> _EXERCISE BRIEF_
Select every line below containing the word "remaining".

> _GIVEN DATA_
(* ===== verification/Io.v ===== *)
(** * Device-independent I/O (io.c, io.h)

    The transfer loops [iowrite] and [ioread_full], reference counts, the memory
    object [io_lit], and the terminal object [io_term] with its line-ending
    conversion and line editing.  The object below a terminal or a transfer loop
    is a parameter: its read and write operations. *)

From stdpp Require Import base sets list strings numbers.
From Stdlib Require Import Lia ZArith.
From S2P Require Import Prelude CString BlockIo.
Local Open Scope Z_scope.
Local Open Scope kern_scope.

(** ** The object below *)

(** [ops->write] and [ops->read] of an I/O object, [None] for a NULL operation;
    a read also gives the bytes it stored. *)
Class RawIo (R : Type) := {
  raw_write : option (list Z -> M R Z);
  raw_read : option (Z -> M R (Z * list Z))
}.

Section Transfers.
Context {R : Type} {RI : RawIo R}.

(** [iowrite]: writes until all is written or the object takes nothing. *)
Fixpoint iowrite_loop (write : list Z -> M R Z) (fuel : nat) (buf : list Z) (acc : Z) : M R Z :=
  match buf with
  | [] => ret acc
  | _ =>
      match fuel with
      | O => fun _ => NoFuel
      | S fuel' =>
          cnt <- write buf ;;
          if cnt <? 0 then ret cnt else
          if cnt =? 0 then ret acc else
          iowrite_loop write fuel' (drop (Z.to_nat cnt) buf) (acc + cnt)
      end
  end.

(** Each turn moves at least one byte. *)
Definition iowrite (buf : list Z) : M R Z :=
  match raw_write with
  | None => ret (- ENOTSUP)
  | Some write => iowrite_loop write (length buf) buf 0
  end.

Definition ioread (bufsz : Z) : M R (Z * list Z) :=
  match raw_read with
  | None => ret (- ENOTSUP, [])
  | Some read => read bufsz
  end.

(** [ioread_full]: the result and the bytes in the buffer. *)
Fixpoint ioread_full_loop (read : Z -> M R (Z * list Z)) (fuel : nat) (bufsz : Z) (acc : list Z) : M R (Z * list Z) :=
  if bufsz <=? Z.of_nat (length acc) then ret (Z.of_nat (length acc), acc) else
  match fuel with
  | O => fun _ => NoFuel
  | S fuel' =>
      x <- read (bufsz - Z.of_nat (length acc)) ;;
      if fst x <? 0 then ret (fst x, acc) else
      if fst x =? 0 then ret (Z.of_nat (length acc), acc) else
      ioread_full_loop read fuel' bufsz (acc ++ take (Z.to_nat (fst x)) (snd x))
  end.

Definition ioread_full (bufsz : Z) : M R (Z * list Z) :=
  match raw_read with
  | None => ret (- ENOTSUP, [])
  | Some read => ioread_full_loop read (Z.to_nat bufsz) bufsz []
  end.

Definition ioputc (c : Z) : M R Z :=
  wlen <- iowrite [c] ;;
  if wlen <? 0 then ret wlen else if wlen =? 0 then ret (- EIO) else ret (w8 c).

(** The character that [read] gives for a buffer of one byte, or the error. *)
Definition iogetc {T} (read : Z -> M T (Z * list Z)) : M T Z :=
  x <- read 1 ;;
  if fst x <? 0 then ret (fst x) else
  if fst x =? 0 then ret (- EIO) else ret (w8 (hd 0 (snd x))).

(** [ioputs]: the string and a newline. *)
Definition ioputs (s : list Z) : M R Z :=
  wlen <- iowrite s ;;
  if wlen <? 0 then ret wlen else
  wlen' <- iowrite [10] ;;
  if wlen' <? 0 then ret wlen' else ret 0.

(** The state of [iovprintf]: the error of the first character that failed. *)
Definition iovprintf_putc (c : Z) (err : Z) : M R Z :=
  if err =? 0 then
    result <- ioputc c ;;
    if result <? 0 then ret result else ret err
  else ret err.

Fixpoint put_all (o : list Z) (err : Z) : M R Z :=
  match o with
  | [] => ret err
  | c :: o' => err' <- iovprintf_putc c err ;; put_all o' err'
  end.

(** [iovprintf] and [ioprintf]: the output of [vgprintf], a character at a time. *)
Definition iovprintf (fmt : list Z) (args : list arg) : M R Z :=
  match vgprintf fmt args with
  | None => undef "vgprintf"
  | Some o =>
      err <- put_all o 0 ;;
      ret (if err =? 0 then Z.of_nat (length o) else err)
  end.

(** ** The terminal *)

Record io_term := MkTerm { cr_in : bool; cr_out : bool; rawio : R }.

Definition set_cr_in (b : bool) (t : io_term) : io_term := MkTerm b (cr_out t) (rawio t).
Definition set_cr_out (b : bool) (t : io_term) : io_term := MkTerm (cr_in t) b (rawio t).
Definition on_raw {A} (c : M R A) : M io_term A := lift rawio (fun r t => MkTerm (cr_in t) (cr_out t) r) c.

Definition CR : Z := 13.
Definition NL : Z := 10.

Definition ioterm_init (raw : R) : io_term := MkTerm false false raw.

(** The scan of the characters read: what stays in the buffer, and [cr_in]. *)
Fixpoint fix_input (cr : bool) (l : list Z) : list Z * bool :=
  match l with
  | [] => ([], cr)
  | ch :: l' =>
      if cr then
        if ch =? CR then let '(o, c) := fix_input true l' in (NL :: o, c)
        else if ch =? NL then fix_input false l'
        else let '(o, c) := fix_input false l' in (ch :: o, c)
      else
        if ch =? CR then let '(o, c) := fix_input true l' in (NL :: o, c)
        else let '(o, c) := fix_input false l' in (ch :: o, c)
  end.

(** [do ... while (wp == buf)]; [fuel] bounds the turns. *)
Fixpoint ioterm_read (fuel : nat) (len : Z) : M io_term (Z * list Z) :=
  match fuel with
  | O => fun _ => NoFuel
  | S fuel' =>
      x <- on_raw (ioread len) ;;
      if fst x <? 0 then ret (fst x, []) else
      t <- get ;;
      let '(out, cr) := fix_input (cr_in t) (take (Z.to_nat (fst x)) (snd x)) in
      modify (set_cr_in cr) ;;
      match out with
      | [] => ioterm_read fuel' len
      | _ => ret (Z.of_nat (length out), out)
      end
  end.

(** Writes out [l] and continues with the count when it is positive. *)
Definition flush (l : list Z) (acc : Z) (k : Z -> M io_term Z) : M io_term Z :=
  cnt <- on_raw (iowrite l) ;;
  if cnt <? 0 then ret cnt else if cnt =? 0 then ret acc else k cnt.

(** The scan of [ioterm_write]: [pend] are the characters from [wp] to [rp], not
    yet written, [rest] those from [rp] on. *)
Fixpoint term_scan (pend rest : list Z) (acc : Z) : M io_term Z :=
  match rest with
  | [] =>
      match pend with
      | [] => ret acc
      | _ => flush pend acc (fun cnt => ret (acc + cnt))
      end
  | ch :: rest' =>
      if ch =? CR then
        match rest' with
        | nl :: rest'' =>
            if nl =? NL then modify (set_cr_out false) ;; term_scan (pend ++ [ch; nl]) rest'' acc
            else
              flush (pend ++ [ch]) acc (fun cnt =>
                c <- on_raw (ioputc NL) ;;
                if c <? 0 then ret c else
                modify (set_cr_out true) ;; term_scan (drop (Z.to_nat cnt) (pend ++ [ch])) rest' (acc + cnt))
        | [] =>
            flush (pend ++ [ch]) acc (fun cnt =>
              c <- on_raw (ioputc NL) ;;
              if c <? 0 then ret c else
              modify (set_cr_out true) ;; term_scan (drop (Z.to_nat cnt) (pend ++ [ch])) rest' (acc + cnt))
        end
      else if ch =? NL then
        t <- get ;;
        if cr_out t then modify (set_cr_out false) ;; term_scan (drop 1 (pend ++ [ch])) rest' acc
        else
          match pend with
          | [] =>
              c <- on_raw (ioputc CR) ;;
              if c <? 0 then ret c else
              modify (set_cr_out false) ;; term_scan [ch] rest' acc
          | _ =>
              flush pend acc (fun cnt =>
                c <- on_raw (ioputc CR) ;;
                if c <? 0 then ret c else
                modify (set_cr_out false) ;; term_scan (drop (Z.to_nat cnt) pend ++ [ch]) rest' (acc + cnt))
          end
      else modify (set_cr_out false) ;; term_scan (pend ++ [ch]) rest' acc
  end.

Definition ioterm_write (buf : list Z) : M io_term Z := term_scan [] buf 0.

(** ** Line editing *)

(** One turn of [ioterm_getsn] on the character [c]: [line] are the characters
    in the buffer (last first) and [n] the space left.  [inl] ends the call. *)
Definition getsn_step (c : Z) (line : list Z) (n : Z) : M io_term (option (list Z) + list Z * Z) :=
  if c =? 91 then modify (set_cr_in false) ;; ret (inr (line, n)) else      (* '\133' *)
  if (c =? CR) || (c =? NL) then
    r <- on_raw (ioputc CR) ;;
    if r <? 0 then ret (inl None) else
    r <- on_raw (ioputc NL) ;;
    if r <? 0 then ret (inl None) else ret (inl (Some (rev line)))
  else if (c =? 8) || (c =? 127) then
    match line with
    | _ :: line' =>
        r <- on_raw (ioputc 8) ;;
        if r <? 0 then ret (inl None) else
        r <- on_raw (ioputc 32) ;;
        if r <? 0 then ret (inl None) else
        r <- on_raw (ioputc 8) ;;
        if r <? 0 then ret (inl None) else ret (inr (line', n + 1))
    | [] =>
        r <- on_raw (ioputc 7) ;;
        if r <? 0 then ret (inl None) else ret (inr (line, n))
    end
  else if 1 <? n then
    r <- on_raw (ioputc c) ;;
    if r <? 0 then ret (inl None) else ret (inr (c :: line, n - 1))
  else
    r <- on_raw (ioputc 7) ;;
    if r <? 0 then ret (inl None) else ret (inr (line, n)).

(** [ioterm_getsn]; each turn reads one character through the terminal. *)
Fixpoint ioterm_getsn (fuel : nat) (line : list Z) (n : Z) : M io_term (option (list Z)) :=
  match fuel with
  | O => fun _ => NoFuel
  | S fuel' =>
      c <- iogetc (ioterm_read fuel) ;;
      r <- getsn_step (w8 c) line n ;;
      match r with
      | inl res => ret res
      | inr (line', n') => ioterm_getsn fuel' line' n'
      end
  end.

(** [ioterm_ioctl]: [ctl] is the control operation of the object below. *)
Definition ioterm_ioctl (ctl : Z -> M R Z) (cmd : Z) : M io_term Z :=
  if negb (cmd =? 4) then on_raw (ctl cmd) else ret (- ENOTSUP).
End Transfers.

Arguments io_term R : clear implicits.

(** ** Reference counts (ioref, ioclose) *)

Definition ioref (refcnt : Z) : Z := w32 (refcnt + 1).
(** The new count and whether the close operation is called. *)
Definition ioclose (refcnt : Z) (has_close : bool) : Z * bool :=
  if refcnt =? 0 then (refcnt, false) else
  let r := refcnt - 1 in (r, (r =? 0) && has_close).

(** ** Memory objects *)

Record io_lit := MkLit { lit_buf : list Z; lit_size : Z; lit_pos : Z }.

Definition iolit_init (buf : list Z) (size : Z) : io_lit := MkLit buf size 0.

Definition lit_read (bufsz : Z) : M io_lit (Z * list Z) := fun l =>
  if lit_size l <=? lit_pos l then Done (0, []) l else
  let remaining := lit_size l - lit_pos l in
  let to_read := if bufsz <? remaining then bufsz else remaining in
  Done (to_read, take (Z.to_nat to_read) (drop (Z.to_nat (lit_pos l)) (lit_buf l))) l.

Definition lit_write (buf : list Z) : M io_lit Z := fun l =>
  if lit_size l <=? lit_pos l then Done 0 l else
  let remaining := lit_size l - lit_pos l in
  let bufsz := Z.of_nat (length buf) in
  let to_write := if bufsz <? remaining then bufsz else remaining in
  let p := Z.to_nat (lit_pos l) in
  let chunk := take (Z.to_nat to_write) buf in
  Done to_write (MkLit (take p (lit_buf l) ++ chunk ++ drop (p + length chunk) (lit_buf l)) (lit_size l) (lit_pos l)).

Definition lit_ioctl (cmd : Z) (arg : Z) : M io_lit (Z * Z) := fun l =>
  if cmd =? 1 then Done (0, lit_size l) l else
  if cmd =? 3 then Done (0, lit_pos l) l else
  if cmd =? 4 then
    if lit_size l <? arg then Done (-1, arg) l
    else Done (0, arg) (MkLit (lit_buf l) (lit_size l) arg)
  else Done (- ENOTSUP, arg) l.

#[export] Instance lit_raw : RawIo io_lit := { raw_write := Some lit_write; raw_read := Some lit_read }.
#[export] Instance lit_block : BlockIo io_lit := {
  bio_setpos p := r <- lit_ioctl 4 p ;; ret (fst r);
  bio_read := lit_read;
  bio_write := lit_write
}.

> _FINAL ANSWER_
  let remaining := lit_size l - lit_pos l in
  let to_read := if bufsz <? remaining then bufsz else remaining in
  let remaining := lit_size l - lit_pos l in
  let to_write := if bufsz <? remaining then bufsz else remaining in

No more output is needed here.